REQUIRED WORK: In the entries below, find the line with "unfold opt_emit in" and the line with "holds the key of (A, B)". Print those two and everything between them exactly, and nothing else.

ENTRIES PROVIDED:

════

Lemma metadata_viewCount_absent :
  statistics_viewCount video = None \/ statistics_viewCount video = Some "" ->
  viewCount (metadata_of videoId video) = Num 0.
Proof. cbn [metadata_of viewCount]. by intros [-> | ->]. Qed.

Lemma metadata_viewCount_digits d tail :
  statistics_viewCount video = Some (d +:+ tail) ->
  d <> "" -> Str.digits_only d = true -> no_digit_ahead tail = true ->
  viewCount (metadata_of videoId video) = to_double (decimal_value d).
Proof.
  cbn [metadata_of viewCount]. intros -> Hne Hd Htail.
  destruct d as [|c d]; [done|].
  change (or_else (Some (String c d +:+ tail)) "0") with (String c d +:+ tail).
  by apply parseInt_run.
Qed.

Lemma metadata_viewCount_minus d tail :
  statistics_viewCount video = Some ("-" +:+ d +:+ tail) ->
  d <> "" -> Str.digits_only d = true -> no_digit_ahead tail = true ->
  viewCount (metadata_of videoId video) = to_double (- decimal_value d).
Proof.
  cbn [metadata_of viewCount]. intros -> Hne Hd Htail.
  destruct d as [|c d]; [done|].
  change (or_else (Some ("-" +:+ String c d +:+ tail)) "0")
    with ("-" +:+ String c d +:+ tail).
  by apply parseInt_minus.
Qed.

Lemma metadata_viewCount_no_digit c tail :
  statistics_viewCount video = Some (String c tail) ->
  Str.is_digit c = false -> Str.is_space c = false ->
  c <> "-"%char -> c <> "+"%char ->
  viewCount (metadata_of videoId video) = NaN.
Proof.
  cbn [metadata_of viewCount]. intros -> ? ? ? ?. cbn [or_else].
  by apply parseInt_no_digit.
Qed.
(** * The preprocessing code of the notebook 3D_image_classification.ipynb

    A shallow embedding of the cells of
    [examples/vision/ipynb/3D_image_classification.ipynb]: the sliding
    windows over the satellite frames ([is_completely_black],
    [temp_series]) and the array made of them ([tc_n]), the
    train/validation split, the CT volume helpers ([normalize],
    [resize_volume], [process_scan]), the rotation augmentation
    ([rotate]), the preprocessing functions and the data loaders
    ([train_dataset], [validation_dataset]), the montage ([plot_slices])
    and the layers of the network ([get_model]).

    Python lists are lists and Python integers are [Z].  An array of
    examples along axis 0 is the list of its examples.  A float is a
    rational number, an infinity or NaN; an arithmetic operation on floats
    is the exact operation followed by the rounding of the format. *)

From Stdlib Require Import ZArith QArith Qround Qabs Qpower List Bool Lia Lqa.
From Stdlib Require Import Morphisms Setoid Sorted Permutation.
Import ListNotations.

Local Open Scope Z_scope.

(** * Part I: the code *)

(** ** Python built-ins used by the cells *)

(** The nearest integer, a tie going to the even one. *)
Definition round_half_even (x : Q) : Z :=
  let f := Qfloor x in
  match (x - inject_Z f ?= 1 # 2)%Q with
  | Lt => f
  | Gt => f + 1
  | Eq => if Z.even f then f else f + 1
  end.

Module Py.

(** [len(l)], a Python integer. *)
Definition len {A} (l : list A) : Z := Z.of_nat (length l).

(** [range(lo, hi)]: empty as soon as [hi <= lo]. *)
Definition range (lo hi : Z) : list Z :=
  map (fun i => lo + Z.of_nat i) (seq 0 (Z.to_nat (hi - lo))).

(** [l[lo:hi]] for bounds that are not negative: the elements at the
    indices [lo <= i < min hi (len l)]; a bound beyond the end is cut to
    the end, nothing is raised. *)
Definition slice {A} (l : list A) (lo hi : Z) : list A :=
  firstn (Z.to_nat (hi - lo)) (skipn (Z.to_nat lo) l).
Lemma stretch_one l j :
  sep l -> (j < List.length l)%nat ->
  stretch (List.length l) l (snd (nth j l dummy_entry)) j 1 = 1%nat.
Proof.
  intros Hs Hj.
  assert (Hm : exists m, List.length l = S m) by (exists (pred (List.length l)); lia).
  destruct Hm as [m Hm]; rewrite Hm at 1; simpl.
  destruct (Nat.ltb_spec (j + 1) (List.length l - 1)); [|reflexivity].
  replace (j + 1)%nat with (S j) by lia.
  destruct (nth (S j) l dummy_entry) as [sp e] eqn:E.
  pose proof (sep_nth l Hs j ltac:(lia)) as H0; rewrite E in H0; simpl in H0.
  rewrite H0; reflexivity.
Qed.

Lemma skipn_nth_cons {A} (l : list A) (d : A) (j : nat) :
  (j < List.length l)%nat -> skipn j l = nth j l d :: skipn (S j) l.
Proof.
  revert j; induction l as [|x l IH]; intros j Hj; simpl in *; [lia|].
  destruct j as [|j]; [reflexivity|].
  simpl; apply IH; lia.
Qed.

Lemma optimise_from_sep_map opt l :
  sep l -> forall n j, (List.length l - j <= n)%nat ->
  optimise_from opt n l j = map (step1 opt) (skipn j l).
Proof.
  intros Hs n; induction n as [|n IH]; intros j Hn.
  - rewrite skipn_all2 by lia; reflexivity.
  - rewrite optimise_from_S.
    destruct (Nat.ltb_spec j (List.length l)) as [Hj|Hj];
      [|rewrite skipn_all2 by lia; reflexivity].
    rewrite (skipn_nth_cons l dummy_entry j Hj); simpl map.
    assert (Ha : opt_adv l j = 1%nat).
    { unfold opt_adv; destruct (snd (nth j l dummy_entry)) eqn:E; auto;
        rewrite <- E; apply stretch_one; auto. }
    rewrite Ha, IH by lia; rewrite Nat.add_1_r; f_equal.
    unfold opt_emit, step1.
    pose proof (stretch_one l j Hs Hj) as H1.
    destruct (nth j l dummy_entry) as [sp ins]; simpl in H1.
    destruct ins; try reflexivity; rewrite H1; reflexivity.
Qed.

(** Every [Loop] the outer loop pushes has as body [opt] of the body of a
    [Loop] of the input. *)
Lemma optimise_from_loops opt n l j sp b :
  In (sp, ILoop b) (optimise_from opt n l j) ->
  exists sp0 b0, In (sp0, ILoop b0) l /\ b = opt b0.
Proof.
  revert j; induction n as [|n IH]; intros j Hin; [destruct Hin|].
  rewrite optimise_from_S in Hin.
  destruct (Nat.ltb_spec j (List.length l)) as [Hj|]; [|destruct Hin].
  destruct Hin as [E|Hin]; [|exact (IH _ Hin)].
  pose proof (nth_In l dummy_entry Hj) as Hn.
  unfold opt_emit in E; destruct (nth j l dummy_entry) as [sp1 ins].
  destruct ins; try discriminate;
    try (destruct count; discriminate).
  - injection E as _ <-; eauto.
Qed.
(** The registries written to a file, each with the name of the file, in
    order. *)
Definition dumps (t : list event) : list (string * registry) :=
  flat_map (fun e => match e with
                     | Dump p d => [(p, d)]
                     | _ => []
                     end) t.

(** Nothing written, or one registry as pair discovery makes them, under
    the name [pairs_file]. *)
Definition saved_once (E : Env) (pairs_file : string) (l : list (string * registry))
  : Prop :=
  l = []
  \/ exists d, l = [(pairs_file, d)] /\ Forall (discovered E) d /\ NoDup (map fst d).

(** The "Key: ..." lines among the events. *)
Definition is_key_line (e : event) : bool :=
  match e with
  | Print text => startswith "Key: " text
  | _ => false
  end.

Definition not_key_line (e : event) : Prop := is_key_line e = false.

(** How [repr] shows a string without quotes or backslashes in it. *)
Definition single_quoted (s : string) : string := "'" ++ s ++ "'".

(** A loader that finds the registry [d] in every file. *)
Definition loads_registry (E : Env) (d : registry) : PickleViewer.Loader :=
  fun _ _ => inl (PickleViewer.py_registry E single_quoted d).

(** * Properties *)

(** ** Canonical pair keys *)

Lemma lt_asym (a b : string) : lt a b = true -> lt b a = false.
Proof.
  unfold lt, String.ltb. rewrite (String.compare_antisym a b).
  destruct (String.compare b a); simpl; congruence.
Qed.

Lemma lt_total (a b : string) : lt a b = false -> lt b a = false -> a = b.
Proof.
  unfold lt, String.ltb. rewrite (String.compare_antisym a b).
  destruct (String.compare b a) eqn:C; simpl; try congruence.
  intros _ _. symmetry. now apply String.compare_eq_iff.
Qed.

(** C5. The key of a pair does not depend on the order of its two
    addresses, sorting a sorted pair changes nothing, and so a registry
    holds the key of (A, B) exactly when it holds the key of (B, A). *)
Theorem canonical_key_symmetric_idempotent (A B : string) :
  sorted2 A B = sorted2 B A
  /\ sorted2 (fst (sorted2 A B)) (snd (sorted2 A B)) = sorted2 A B
  /\ forall d : registry, has_key (sorted2 A B) d = has_key (sorted2 B A) d.
Proof.
  assert (S : sorted2 A B = sorted2 B A).
  { unfold sorted2.
    destruct (lt B A) eqn:BA, (lt A B) eqn:AB; try reflexivity.
    - apply lt_asym in BA. congruence.
    - now rewrite (lt_total A B AB BA). }
  split; [exact S | split].
  - unfold sorted2.
    destruct (lt B A) eqn:BA; simpl.
    + now rewrite (lt_asym _ _ BA).
    + now rewrite BA.
  - intros d. now rewrite S.
Qed.

(** ** MAC validation *)

(** C10. Six octets of hexadecimal digits joined by five separators, each
    of them a colon or a hyphen whatever the others are, match the
    pattern. *)
Theorem mac_match_mixed_separators (octets : list (ascii * ascii)) (seps : list ascii) :
  List.length octets = 6%nat -> List.length seps = 5%nat ->
  forallb hex_octet octets = true -> forallb MacRe.sep seps = true ->
  MacRe.mac_match (mac_string octets seps) = true.
Proof.
  intros Lo Ls Ho Hs.
  do 7 (destruct octets as [|[? ?] octets]; try discriminate Lo).
  do 6 (destruct seps as [|? seps]; try discriminate Ls).
  unfold hex_octet in Ho. simpl in Ho, Hs.
  repeat (apply andb_prop in Ho; destruct Ho as [? Ho]).
  repeat (apply andb_prop in Hs; destruct Hs as [? Hs]).
  repeat match goal with H : (_ && _) = true |- _ =>
    apply andb_prop in H; destruct H end.
  clear Lo Ls Ho Hs. unfold MacRe.mac_match. simpl.
  repeat (match goal with H : _ = true |- _ => rewrite H; clear H end; simpl).
  reflexivity.
Qed.

Lemma mac_match_mixed_separators_witness :
  MacRe.mac_match "00:11-22:33-44:55" = true.
Proof.
  apply (mac_match_mixed_separators
           [("0", "0"); ("1", "1"); ("2", "2"); ("3", "3"); ("4", "4"); ("5", "5")]%char
           [":"; "-"; ":"; "-"; ":"]%char); reflexivity.
Defined.

(** ** Stepping through the control flow *)

Lemma bind_eq {A B} (m : M A) (k : A -> M B) (f : frame) :
  bind m k f =
  match m f with
  | (Normal a, f') => k a f'
  | (Returned v, f') => (Returned v, f')
  | (Raised e, f') => (Raised e, f')
  end.
Proof. reflexivity. Qed.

════

REPLY TO THE TASK:
  unfold opt_emit in E; destruct (nth j l dummy_entry) as [sp1 ins].
  destruct ins; try discriminate;
    try (destruct count; discriminate).
  - injection E as _ <-; eauto.
Qed.
(** The registries written to a file, each with the name of the file, in
    order. *)
Definition dumps (t : list event) : list (string * registry) :=
  flat_map (fun e => match e with
                     | Dump p d => [(p, d)]
                     | _ => []
                     end) t.

(** Nothing written, or one registry as pair discovery makes them, under
    the name [pairs_file]. *)
Definition saved_once (E : Env) (pairs_file : string) (l : list (string * registry))
  : Prop :=
  l = []
  \/ exists d, l = [(pairs_file, d)] /\ Forall (discovered E) d /\ NoDup (map fst d).

(** The "Key: ..." lines among the events. *)
Definition is_key_line (e : event) : bool :=
  match e with
  | Print text => startswith "Key: " text
  | _ => false
  end.

Definition not_key_line (e : event) : Prop := is_key_line e = false.

(** How [repr] shows a string without quotes or backslashes in it. *)
Definition single_quoted (s : string) : string := "'" ++ s ++ "'".

(** A loader that finds the registry [d] in every file. *)
Definition loads_registry (E : Env) (d : registry) : PickleViewer.Loader :=
  fun _ _ => inl (PickleViewer.py_registry E single_quoted d).

(** * Properties *)

(** ** Canonical pair keys *)

Lemma lt_asym (a b : string) : lt a b = true -> lt b a = false.
Proof.
  unfold lt, String.ltb. rewrite (String.compare_antisym a b).
  destruct (String.compare b a); simpl; congruence.
Qed.

Lemma lt_total (a b : string) : lt a b = false -> lt b a = false -> a = b.
Proof.
  unfold lt, String.ltb. rewrite (String.compare_antisym a b).
  destruct (String.compare b a) eqn:C; simpl; try congruence.
  intros _ _. symmetry. now apply String.compare_eq_iff.
Qed.

(** C5. The key of a pair does not depend on the order of its two
    addresses, sorting a sorted pair changes nothing, and so a registry
    holds the key of (A, B) exactly when it holds the key of (B, A). *)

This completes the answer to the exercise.